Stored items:
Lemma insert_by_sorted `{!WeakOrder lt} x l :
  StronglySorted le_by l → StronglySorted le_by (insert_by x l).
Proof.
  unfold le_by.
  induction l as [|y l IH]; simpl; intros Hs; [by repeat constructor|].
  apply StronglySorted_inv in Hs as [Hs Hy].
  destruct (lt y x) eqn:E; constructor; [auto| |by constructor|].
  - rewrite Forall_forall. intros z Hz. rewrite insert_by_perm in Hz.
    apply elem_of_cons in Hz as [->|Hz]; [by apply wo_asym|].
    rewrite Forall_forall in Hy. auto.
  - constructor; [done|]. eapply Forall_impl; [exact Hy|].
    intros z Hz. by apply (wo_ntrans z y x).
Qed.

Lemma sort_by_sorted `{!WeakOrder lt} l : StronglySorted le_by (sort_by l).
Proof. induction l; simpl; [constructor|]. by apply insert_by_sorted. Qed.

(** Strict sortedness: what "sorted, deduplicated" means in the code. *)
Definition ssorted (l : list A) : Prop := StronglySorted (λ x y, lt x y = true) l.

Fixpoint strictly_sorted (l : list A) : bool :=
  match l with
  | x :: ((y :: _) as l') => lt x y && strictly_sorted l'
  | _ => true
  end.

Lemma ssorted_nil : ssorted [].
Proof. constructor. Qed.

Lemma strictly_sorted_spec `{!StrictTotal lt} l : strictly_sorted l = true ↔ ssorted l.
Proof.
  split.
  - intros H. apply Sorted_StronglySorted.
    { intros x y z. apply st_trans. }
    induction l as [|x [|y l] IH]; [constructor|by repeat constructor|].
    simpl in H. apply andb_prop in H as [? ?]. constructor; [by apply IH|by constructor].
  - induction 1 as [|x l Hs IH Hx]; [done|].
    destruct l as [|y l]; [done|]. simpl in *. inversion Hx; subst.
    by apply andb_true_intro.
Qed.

Problem details
Quote all of the entries exactly as they appear.

Reply
Lemma insert_by_sorted `{!WeakOrder lt} x l :
  StronglySorted le_by l → StronglySorted le_by (insert_by x l).
Proof.
  unfold le_by.
  induction l as [|y l IH]; simpl; intros Hs; [by repeat constructor|].
  apply StronglySorted_inv in Hs as [Hs Hy].
  destruct (lt y x) eqn:E; constructor; [auto| |by constructor|].
  - rewrite Forall_forall. intros z Hz. rewrite insert_by_perm in Hz.
    apply elem_of_cons in Hz as [->|Hz]; [by apply wo_asym|].
    rewrite Forall_forall in Hy. auto.
  - constructor; [done|]. eapply Forall_impl; [exact Hy|].
    intros z Hz. by apply (wo_ntrans z y x).
Qed.

Lemma sort_by_sorted `{!WeakOrder lt} l : StronglySorted le_by (sort_by l).
Proof. induction l; simpl; [constructor|]. by apply insert_by_sorted. Qed.

(** Strict sortedness: what "sorted, deduplicated" means in the code. *)
Definition ssorted (l : list A) : Prop := StronglySorted (λ x y, lt x y = true) l.

Fixpoint strictly_sorted (l : list A) : bool :=
  match l with
  | x :: ((y :: _) as l') => lt x y && strictly_sorted l'
  | _ => true
  end.

Lemma ssorted_nil : ssorted [].
Proof. constructor. Qed.

Lemma strictly_sorted_spec `{!StrictTotal lt} l : strictly_sorted l = true ↔ ssorted l.
Proof.
  split.
  - intros H. apply Sorted_StronglySorted.
    { intros x y z. apply st_trans. }
    induction l as [|x [|y l] IH]; [constructor|by repeat constructor|].
    simpl in H. apply andb_prop in H as [? ?]. constructor; [by apply IH|by constructor].
  - induction 1 as [|x l Hs IH Hx]; [done|].
    destruct l as [|y l]; [done|]. simpl in *. inversion Hx; subst.
    by apply andb_true_intro.
Qed.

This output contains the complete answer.